Low quality reads were removed from the raw data by using MOCAT233. Sequencing adapters were removed by using Cutadapt software (version v1.14,-m 30). Then SolexaQA package was used to remove the reads with threshold of less than 20 or the length of less than 30 bp. The reads which could be aligned with the human genome (H. sapiens, UCSC hg19) were cleaned by using SOAP aligner software (v2.21, -M 4 -l 30 -v 10)34, and the rest reads were used for further analysis. The detailed information regarding reads were provided as Supplemental Table S1.

Data analysis

(1) The alpha and beta diversities were calculated by Mothur1.30.2, based on the taxonomic information. The alpha diversity was assessed by the indices of Shannon, Simpson and Evenness. The beta diversity was assessed by Bray–Curtis distances and Eluclidean distances. (2) The principal coordinate analysis (PCoA) was calculated based on the taxonomy information. (3) Microbial community composition was analyzed using Metaphlan2 software. Briefly, the query reads were mapped against the reference genomes in RefSeq database (version 82) with a 97% identity threshold. The reads that mapped to a single reference genome was labeled with the NCBI taxonomic annotation. The reads that matched multiple reference genomes were indicated by the last common ancestor (LCA) of each label according to the NCBI taxonomy. (4) Functional analysis was performed using the HUMAnN software with the default parameters to generate results of KEGG levels. Specifically, RefSeq-derived genes from directly observed exhaustive gapped alignments were annotated according to KEGG Orthology group (KO)35,36,37. To improve the KO profile accuracy for low-abundance genes, the KO profiles were separately predicted from reference genomes and the predicted profiles were used to augment the estimates of low-abundance KOs as previously reported38,39.

Statistical analysis

Data in column charts were showed as means ± SEM (Standard Error of Mean). GraphPad Prism was used for the statistical analysis. The significance among groups was assessed by one-way ANOVA followed by Newman-Keuls post hoc tests. p < 0.05 was considered statistically significant.

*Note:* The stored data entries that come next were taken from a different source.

Lemma vector_len_scale (k : R) (v : R * R) :
  vector_len (vscale k v) = Rabs k * vector_len v.
Proof.
  unfold vector_len, vscale. cbn [fst snd Fmul Fadd np_sqrt R_arith].
  replace (k * fst v * (k * fst v) + k * snd v * (k * snd v))
    with (k² * (fst v * fst v + snd v * snd v)) by (unfold Rsqr; ring).
  rewrite sqrt_mult; [| apply Rle_0_sqr | nra].
  now rewrite sqrt_Rsqr_abs.
Qed.

Lemma vector_len_nonneg (v : R * R) : 0 <= vector_len v.
Proof. apply sqrt_pos. Qed.

Lemma vector_len_zero (v : R * R) : vector_len v = 0 -> v = (0, 0).
Proof.
  unfold vector_len. cbn [Fmul Fadd np_sqrt R_arith]. intros H.
  apply sqrt_eq_0 in H; [| nra].
  destruct v as [x y]. simpl in *. f_equal; nra.
Qed.

(** The softened denominator is positive off [dist = 0]. *)
Lemma denominator_pos (dist e : R) :
  dist <> 0 ->
  np_power (dist * dist + e * e) (3 / 2) = Rpower (dist * dist + e * e) (3 / 2)
  /\ 0 < Rpower (dist * dist + e * e) (3 / 2).
Proof.
  intros Hd. cbn [np_power R_arith]. unfold R_power.
  destruct (Rlt_dec 0 (dist * dist + e * e)) as [_ | Hn]; [| nra].
  split; [reflexivity |]. unfold Rpower. apply exp_pos.
Qed.

(** An accepted Node: the accumulator gains [mag] times the unit vector
    from the body to the Node's centre of mass; the stack is left as it
    was after the pop. *)
Lemma visit_accepted (self : QuadTree R Body) (body : Body)
    (node : Node R Body) (st : list (Node R Body)) (acc : R * R) :
  let size := (w node + h node) / 2 in
  let vec := vsub (cm node) (Body_pos body) in
  let dist := vector_len vec in
  let mag := big_g * total_mass node * dist
             / Rpower (dist * dist + eps self * eps self) (3 / 2) in
  dist <> 0 ->
  size / dist < limit self ->
  visit big_g self body node st acc
  = Ok (st, vadd acc (vscale mag (vscale (/ dist) vec))).
Proof.
  intros size vec dist mag Hd Hacc.
  destruct (denominator_pos dist (eps self) Hd) as [Hpow Hden].
  unfold visit, checked_div, np_mean.
  fold vec. fold dist.
  cbn [Feq Flt Fadd Fdiv Fmul F0 F2 F3 R_arith] in *.
  rewrite (Reqb_false dist 0 Hd). cbn [bind].
  fold size. rewrite (Rltb_true _ _ Hacc).
  change (np_power (dist * dist + eps self * eps self) (3 / 2))
    with (@np_power R R_arith (dist * dist + eps self * eps self) (3 / 2)).
  rewrite Hpow.
  rewrite Reqb_false by lra. cbn [bind]. fold mag.
  f_equal. f_equal.
  assert (Hvec : fst vec <> 0 \/ snd vec <> 0).
  { destruct (Req_dec_T (fst vec) 0) as [Hx | Hx]; [| now left].
    destruct (Req_dec_T (snd vec) 0) as [Hy | Hy]; [| now right].
    exfalso. apply Hd. unfold dist, vector_len.
    cbn [Fmul Fadd np_sqrt R_arith]. rewrite Hx, Hy.
    replace (0 * 0 + 0 * 0) with 0 by ring. exact sqrt_0. }
  destruct (R_arctan2_polar (snd vec) (fst vec) Hvec) as [Hc Hs].
  change (sqrt (fst vec * fst vec + snd vec * snd vec)) with dist in Hc, Hs.
  unfold vscale_r, vscale.
  cbn [fst snd Fmul np_cos np_sin np_arctan2 R_arith].
  set (angle := R_arctan2 (snd vec) (fst vec)) in *.
  apply (f_equal (vadd acc)). apply f_equal2.
  - transitivity (mag * (/ dist * (cos angle * dist))); [field; exact Hd |].
    now rewrite Hc.
  - transitivity (mag * (/ dist * (sin angle * dist))); [field; exact Hd |].
    now rewrite Hs.
Qed.

(** A Node that is neither at the body's position nor accepted: its
    children are pushed, the last one on top. *)
Lemma visit_rejected (self : QuadTree R Body) (body : Body)
    (node : Node R Body) (st : list (Node R Body)) (acc : R * R) :
  let size := (w node + h node) / 2 in
  let dist := vector_len (vsub (cm node) (Body_pos body)) in
  dist <> 0 ->
  ~ size / dist < limit self ->
  visit big_g self body node st acc = Ok (rev (children node) ++ st, acc).
Proof.
  intros size dist Hd Hrej.
  unfold visit, checked_div, np_mean. fold dist.
  cbn [Feq Flt Fadd Fdiv F0 F2 R_arith].
  rewrite (Reqb_false dist 0 Hd). cbn [bind].
  fold size. rewrite Rltb_false by lra.
  now rewrite push_children_rev.
Qed.

(** Over the reals every iteration returns: the only divisors are
    [dist], tested beforehand, and the positive denominator. *)
Lemma visit_returns (self : QuadTree R Body) (body : Body)
    (node : Node R Body) (st : list (Node R Body)) (acc : R * R) :
  exists r, visit big_g self body node st acc = Ok r.
Proof.
  destruct (Req_dec_T (vector_len (vsub (cm node) (Body_pos body))) 0) as [Hd | Hd].
  - exists (st, acc). unfold visit. cbn [Feq F0 R_arith].
    now rewrite (Reqb_true _ _ Hd).
  - destruct (Rlt_dec ((w node + h node) / 2
                       / vector_len (vsub (cm node) (Body_pos body))) (limit self))
      as [Hacc | Hrej].
    + eexists. exact (visit_accepted self body node st acc Hd Hacc).
    + eexists. exact (visit_rejected self body node st acc Hd Hrej).
Qed.

Lemma while_stack_returns (self : QuadTree R Body) (body : Body) (fuel : nat) :
  forall (st : list (Node R Body)) (acc : R * R),
  (stack_count st <= fuel)%nat ->
  exists a, while_stack big_g fuel self body st acc = Ok a.
Proof.
  induction fuel as [| fuel IH]; intros st acc Hle.
  - destruct st as [| [? ? ? ? ? ? cs] st]; simpl in *; [now exists acc | lia].
  - destruct st as [| node st]; [now exists acc |].
    cbn [while_stack].
    pose proof (visit_count big_g self body node st acc) as Hv.
    destruct (visit_returns self body node st acc) as [r Hr].
    rewrite Hr in Hv |- *. cbn [bind]. apply IH. lia.
Qed.

(** Over the reals [step_forward] always returns. *)
Lemma step_forward_returns (self : QuadTree R Body) (n : Z) :
  exists self', step_forward big_g self n = Ok self'.
Proof.
  unfold step_forward.
  assert (H : forall todo, exists done, step_loop big_g self n todo = Ok done).
  { induction todo as [| body todo [done IH]]; cbn [step_loop]; [now exists [] |].
    destruct (while_stack_returns self body (node_count (root self))
                [root self] np_zeros) as [a Ha].
    { simpl. lia. }
    unfold acceleration. rewrite Ha. cbn [bind]. rewrite IH. cbn [bind].
    eexists. reflexivity. }
  destruct (H (bodies self)) as [done Hdone].
  rewrite Hdone. cbn [bind]. eexists. reflexivity.
Qed.

(** The body's own leaf is at distance 0 from the body: it is skipped. *)
Lemma own_leaf_skipped (self : QuadTree R Body) (body : Body)
    (leaf : Node R Body) (st : list (Node R Body)) (acc : R * R) :
  built leaf -> _bodies leaf = [body] ->
  visit big_g self body leaf st acc = Ok (st, acc).
Proof.
  intros (fuel & Hb) Hbody. rewrite Hbody in Hb.
  destruct fuel as [| fuel]; [discriminate |].
  rewrite Node_init_single in Hb.
  assert (Hcm : cm leaf = Body_pos body).
  { injection Hb as Hb. rewrite <- Hb. reflexivity. }
  unfold visit. rewrite Hcm, vsub_self.
  replace (vector_len (0, 0)) with 0.
  - cbn [Feq F0 R_arith]. now rewrite Reqb_true.
  - unfold vector_len. cbn [fst snd Fmul Fadd np_sqrt R_arith].
    replace (0 * 0 + 0 * 0) with 0 by ring. now rewrite sqrt_0.
Qed.

End RealTraversal.

(** ** Masses and geometry over the reals *)

Section RealConstruction.

Context {Body : Type} {B : BodyOps R Body}.
Variable big_g : R.

Lemma fold_left_Rplus (l : list R) (a : R) :
  fold_left Rplus l a = a + fold_right Rplus 0 l.
Proof.
  revert a. induction l as [| x l IH]; intros a; simpl; [ring |].
  rewrite IH. ring.
Qed.

Lemma py_sum_masses (bs : list Body) :
  py_sum (map Body_m bs) = mass_sum bs.
Proof.
  unfold py_sum. cbn [Fadd F0 R_arith]. rewrite fold_left_Rplus, Rplus_0_l.
  induction bs as [| b bs IH]; simpl; [reflexivity |]. now rewrite IH.
Qed.

Lemma py_sum_vec_moments (bs : list Body) :
  py_sum_vec (map (fun b => vscale (Body_m b) (Body_pos b)) bs)
  = (moment_sum fst bs, moment_sum snd bs).
Proof.
  unfold py_sum_vec. cbn [F0 R_arith].
  assert (Hgen : forall a : R * R,
    fold_left vadd (map (fun b => vscale (Body_m b) (Body_pos b)) bs) a
    = (fst a + moment_sum fst bs, snd a + moment_sum snd bs)).
  { induction bs as [| b bs IH]; intros a; simpl.
    - destruct a; simpl. f_equal; ring.
    - rewrite IH. unfold vadd, vscale. cbn [fst snd Fadd Fmul R_arith].
      f_equal; ring. }
  rewrite Hgen. simpl. f_equal; ring.
Qed.

(** Mass and centre of mass of a Node that the constructor returned. *)
Lemma built_masses (n' : Node R Body) :
  built n' ->
  total_mass n' = mass_sum (_bodies n')
  /\ ((2 <= length (_bodies n'))%nat ->
      mass_sum (_bodies n') <> 0
      /\ cm n' = (moment_sum fst (_bodies n') / mass_sum (_bodies n'),
                  moment_sum snd (_bodies n') / mass_sum (_bodies n'))).
Proof.
  intros (fuel' & Hn').
  destruct (Node_init_fields _ _ _ _ _ _ Hn') as (_ & _ & _ & _ & Hm).
  rewrite py_sum_masses in Hm.
  split; [exact Hm |].
  intros Hlen.
  destruct (Node_init_many _ _ _ _ _ _ Hlen Hn') as (f & d & _ & _ & Hcm & _).
  unfold _calc_cm, checked_div in Hcm.
  rewrite py_sum_masses, py_sum_vec_moments in Hcm.
  cbn [Feq Fdiv F0 F1 R_arith] in Hcm.
  destruct (Req_dec_T (mass_sum (_bodies n')) 0) as [Hz | Hnz].
  - rewrite (Reqb_true _ _ Hz) in Hcm. discriminate.
  - rewrite (Reqb_false _ _ Hnz) in Hcm. cbn [bind] in Hcm.
    split; [exact Hnz |].
    injection Hcm as <-. unfold vscale. cbn [fst snd Fmul R_arith].
    f_equal; field; exact Hnz.
Qed.

(** A constructed Node of total mass 0 has no children. *)
Lemma built_massless_leaf (n' : Node R Body) :
  built n' -> total_mass n' = 0 -> children n' = [].
Proof.
  intros Hb Hzero.
  destruct (le_lt_dec 2 (length (_bodies n'))) as [Hlen | Hlen].
  - destruct (built_masses n' Hb) as [Hm Hcm].
    destruct (Hcm Hlen) as [Hnz _]. rewrite <- Hm in Hnz. contradiction.
  - destruct Hb as (fuel' & Hn').
    destruct fuel' as [| fuel']; [discriminate |].
    destruct (_bodies n') as [| b [| b' l]]; simpl in Hlen; try lia;
      simpl in Hn'; injection Hn' as <-; reflexivity.
Qed.

(** C5.  For every Node the constructor builds, [total_mass] is the sum
    of the masses of the bodies it was built from; when these are two
    or more, that sum is not zero and [cm] is the mass-weighted average
    of their positions, coordinate by coordinate. *)
Theorem mass_and_centre_of_mass (fuel : nat) (p : R * R) (w0 h0 : R)
    (bs : list Body) (n n' : Node R Body) :
  Node_init fuel p w0 h0 bs = Ok n ->
  In n' (nodes n) ->
  total_mass n' = mass_sum (_bodies n')
  /\ ((2 <= length (_bodies n'))%nat ->
      mass_sum (_bodies n') <> 0
      /\ cm n' = (moment_sum fst (_bodies n') / mass_sum (_bodies n'),
                  moment_sum snd (_bodies n') / mass_sum (_bodies n'))).
Proof.
  intros H Hin.
  pose proof (nodes_built _ _ _ _ _ _ H) as Hall.
  rewrite Forall_forall in Hall.
  exact (built_masses n' (Hall _ Hin)).
Qed.

(** C10.  A constructed Node whose [total_mass] is 0 (such as the child
    built for a quadrant no body fell into) has no children, and the
    traversal leaves the accumulator and the rest of the stack as they
    were when it visits it: whatever it adds has magnitude
    [G * 0 * dist / denom = 0]. *)
Theorem zero_mass_node_inert (fuel : nat) (p : R * R) (w0 h0 : R)
    (bs : list Body) (n n' : Node R Body)
    (self : QuadTree R Body) (body : Body) (st : list (Node R Body)) (acc : R * R) :
  Node_init fuel p w0 h0 bs = Ok n ->
  In n' (nodes n) ->
  total_mass n' = 0 ->
  children n' = []
  /\ visit big_g self body n' st acc = Ok (st, acc).
Proof.
  intros H Hin Hzero.
  assert (Hleaf : children n' = []).
  { pose proof (nodes_built _ _ _ _ _ _ H) as Hall.
    rewrite Forall_forall in Hall.
    exact (built_massless_leaf n' (Hall _ Hin) Hzero). }
  split; [exact Hleaf |].
  unfold visit, checked_div. rewrite Hleaf, Hzero.
  set (vec := vsub (cm n') (Body_pos body)).
  set (dist := vector_len vec).
  cbn [Feq F0 R_arith].
  destruct (Req_dec_T dist 0) as [Hd | Hd].
  - now rewrite (Reqb_true _ _ Hd).
  - rewrite (Reqb_false _ _ Hd). cbn [bind].
    destruct (Flt _ _); [| reflexivity].
    destruct (denominator_pos dist (eps self) Hd) as [Hpow Hden].
    cbn [Fmul Fadd Fdiv F2 F3 R_arith] in *.
    rewrite Hpow, Reqb_false by lra. cbn [bind].
    f_equal. f_equal. unfold vadd, vscale_r.
    cbn [fst snd Fmul Fadd Fdiv R_arith].
    destruct acc as [ax ay]; simpl. f_equal; field; lra.
Qed.
(** * cpm_serial_port_action_info: the serial-port status query of the WTI
    collection, embedded from
    [src/wti/remote/plugins/modules/cpm_serial_port_action_info.py].

    Conventions of the embedding.
    - A Python [str] is represented by the string of its UTF-8 bytes, so a
      Rocq [string] stands both for text and for the [bytes] it encodes to:
      [to_bytes] and [to_text] are the identity on it, and a text is empty
      exactly when its encoding is.  A text with a lone surrogate, which has
      no UTF-8 encoding and on which [to_bytes] raises, has no
      representation.
    - A Python [dict] with string keys is a [gmap string _].
    - The network is an explicit state: the list of requests issued so far,
      answered by a server given as a function of the request. *)

From Stdlib Require Import Ascii String NArith List Lia.
From stdpp Require Import base option list strings gmap.

Local Open Scope N_scope.

(** ** Text helpers *)

(** Python's [sep.join(items)]. *)
Fixpoint join (sep : string) (items : list string) : string :=
  match items with
  | [] => ""
  | [x] => x
  | x :: rest => x +:+ sep +:+ join sep rest
  end.

(** Python's [needle in hay] on strings: some suffix of [hay] starts with
    [needle]. *)
Fixpoint str_contains (needle hay : string) : bool :=
  String.prefix needle hay ||
  match hay with
  | EmptyString => false
  | String _ hay' => str_contains needle hay'
  end.

(** Python's [s.endswith(suffix)]. *)
Fixpoint endswith (s suffix : string) : bool :=
  if String.eqb s suffix then true
  else match s with
       | EmptyString => false
       | String _ s' => endswith s' suffix
       end.

(** Python's [s.split(sep)] for a one-character separator: the fields
    between the separators, of which there is always at least one. *)
Fixpoint split (sep : ascii) (s : string) : list string :=
  match s with
  | EmptyString => [EmptyString]
  | String c s' =>
      if Ascii.eqb c sep then EmptyString :: split sep s'
      else match split sep s' with
           | field :: fields => String c field :: fields
           | [] => [String c EmptyString]
           end
  end.

(** Python's [sep not in s] for a one-character separator. *)
Fixpoint lacks (sep : ascii) (s : string) : bool :=
  match s with
  | EmptyString => true
  | String c s' => negb (Ascii.eqb c sep) && lacks sep s'
  end.

(** ** ansible.module_utils._text *)

(** [to_native(obj)]: a text is returned as it is; any other object through
    its [str()] (the [nonstring='simplerepr'] default), which for [None] is
    the four characters [None]. *)
Class ToNative (A : Type) := to_native : A -> string.

#[export] Instance to_native_str : ToNative string := fun s => s.

#[export] Instance to_native_optional : ToNative (option string) := fun o =>
  match o with
  | Some s => s
  | None => "None"
  end.

(** [to_bytes(text, errors='surrogate_or_strict')] and [to_text(bytes)], on
    the UTF-8 representation. *)
Definition to_bytes (s : string) : string := s.
Definition to_text (s : string) : string := s.
Lemma to_hex_aux_spec f : forall n acc, 0 <= n < 16 ^ Z.of_nat (S f) ->
  exists ds, to_hex_aux (S f) n acc = map hex_char ds ++ acc /\ digits_ok ds /\
             ds <> [] /\ digits_value ds = n.
Proof.
  induction f as [|f IH]; intros n acc Hn.
  - exists [n]. rewrite to_hex_aux_S. replace (n <? 16) with true by (symmetry; apply Z.ltb_lt; simpl in Hn; lia).
    repeat split; [repeat constructor; lia | discriminate].
  - rewrite to_hex_aux_S. destruct (n <? 16) eqn:E.
    + apply Z.ltb_lt in E. exists [n]. repeat split; [repeat constructor; lia | discriminate].
    + apply Z.ltb_ge in E.
      assert (Hq : 0 <= n / 16 < 16 ^ Z.of_nat (S f)).
      { split; [apply Z.div_pos; lia|].
        apply Z.div_lt_upper_bound; [lia|].
        replace (Z.of_nat (S (S f))) with (Z.succ (Z.of_nat (S f))) in Hn by lia.
        rewrite Z.pow_succ_r in Hn by lia. lia. }
      destruct (IH (n / 16) (hex_char (n mod 16) :: acc) Hq) as (ds & Heq & Hok & Hne & Hv).
      exists (ds ++ [n mod 16]). rewrite Heq. split.
      * rewrite map_app, <- app_assoc. reflexivity.
      * split; [|split].
        -- apply Forall_app; split; [exact Hok|]. constructor; [apply Z.mod_pos_bound; lia | constructor].
        -- destruct ds; [contradiction | discriminate].
        -- unfold digits_value in *. rewrite fold_left_app, Hv. cbn.
           unfold digit_step. pose proof (Z.div_mod n 16). lia.
Qed.

Lemma to_string16_spec n : 0 <= n ->
  exists ds, to_string16 n = map hex_char ds /\ digits_ok ds /\ ds <> [] /\ digits_value ds = n.
Proof.
  intros Hn. unfold to_string16.
  replace (n <? 0) with false by (symmetry; apply Z.ltb_ge; lia).
  destruct (to_hex_aux_spec (Z.to_nat (Z.log2 n)) n [] ) as (ds & H & Hok & Hne & Hv).
  - split; [exact Hn|].
    rewrite Nat2Z.inj_succ, Z2Nat.id by apply Z.log2_nonneg.
    destruct (Z.eq_dec n 0) as [->|Hn0]; [reflexivity|].
    apply Z.lt_le_trans with (2 ^ Z.succ (Z.log2 n)).
    + apply Z.log2_spec. lia.
    + replace 16 with (2 ^ 4) by reflexivity. rewrite <- Z.pow_mul_r by (pose proof (Z.log2_nonneg n); lia).
      apply Z.pow_le_mono_r; pose proof (Z.log2_nonneg n); lia.
  - exists ds. rewrite app_nil_r in H. auto.
Qed.
(** * YouTube comment sentiment pipeline: a shallow embedding

    The development follows [src/mainprocess.py] (fetch, clean, label,
    persist) and the three readers ([src/analyze_eval.py],
    [src/app_streamlit.py], [check_processed.py]).

    Python values are modelled as follows.
    - [str] is a sequence of Unicode code points: [list N].
    - [float] is IEEE 754 binary64: Rocq's primitive [float].
    - [int] is unbounded: [Z].
    - [None]-able dictionary fields read through [dict.get] are [option]s.
    - External libraries (the platform SDK, the language detector, the
      sentiment lexicon, the date parser, the word-cloud renderer) are
      parameters: an answer script for the HTTP calls, functions for the
      rest.
    - The clock is a parameter of [run]; the file system is the list of
      the files by path, the most recently written first, and whether a
      write succeeds is a parameter too.
    - Paths are [pathlib]'s on POSIX: a string joined to a directory is
      split at its slashes.
    - Logging is left out. *)

From Stdlib Require Import Strings.Ascii Strings.String.
From Stdlib Require Import Bool Arith ZArith NArith Lia.
From Stdlib Require Import Floats.
From Stdlib Require Import List.
Import ListNotations.

(** ** Text: Python [str] as a list of code points *)

Module Text.

Definition str := list N.

(** A source literal, character by character. *)
Definition lit (s : string) : str := map N_of_ascii (list_ascii_of_string s).
Arguments lit s%_string.

Definition space : N := 32%N.

(** [Py_UNICODE_ISSPACE]: the set used by [str.strip], [str.isspace] and by
    [\s] in a [str] pattern of [re]. *)
Definition isspace (c : N) : bool :=
  ((9 <=? c) && (c <=? 13) || (28 <=? c) && (c <=? 32)
   || (c =? 133) || (c =? 160) || (c =? 5760)
   || (8192 <=? c) && (c <=? 8202)
   || (c =? 8232) || (c =? 8233) || (c =? 8239) || (c =? 8287)
   || (c =? 12288))%N.

Definition nonspace (c : N) : bool := negb (isspace c).

Fixpoint lstrip (s : str) : str :=
  match s with
  | [] => []
  | c :: s' => if isspace c then lstrip s' else s
  end.

Definition rstrip (s : str) : str := rev (lstrip (rev s)).

(** [s.strip()] *)
Definition strip (s : str) : str := rstrip (lstrip s).

(** Truth value of a [str]: non-empty. *)
Definition truthy (s : str) : bool :=
  match s with [] => false | _ :: _ => true end.

Fixpoint str_eqb (a b : str) : bool :=
  match a, b with
  | [], [] => true
  | x :: a', y :: b' => (x =? y)%N && str_eqb a' b'
  | _, _ => false
  end.

(** [a <= b] on [str]: lexicographic on code points. *)
Fixpoint str_leb (a b : str) : bool :=
  match a, b with
  | [], _ => true
  | _ :: _, [] => false
  | x :: a', y :: b' =>
      if (x <? y)%N then true
      else if (x =? y)%N then str_leb a' b' else false
  end.

Fixpoint starts_with (p s : str) : bool :=
  match p, s with
  | [], _ => true
  | _ :: _, [] => false
  | x :: p', y :: s' => (x =? y)%N && starts_with p' s'
  end.

(** [s.endswith(p)] *)
Definition ends_with (p s : str) : bool := starts_with (rev p) (rev s).

(** [sep.join(parts)] *)
Fixpoint join (sep : str) (parts : list str) : str :=
  match parts with
  | [] => []
  | [p] => p
  | p :: rest => p ++ sep ++ join sep rest
  end.

End Text.
Import Text.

Ethics approval and consent to participate

The volunteers contributing stool and saliva samples were recruited as a part of research protocol number 2020LL-3 approved by the Ethics Committee of Third Affiliated Hospital of Qiqihar Medical University, and written informed consent was obtained from each volunteer. All experiments in the study were performed in accordance with the Helsinki Declaration.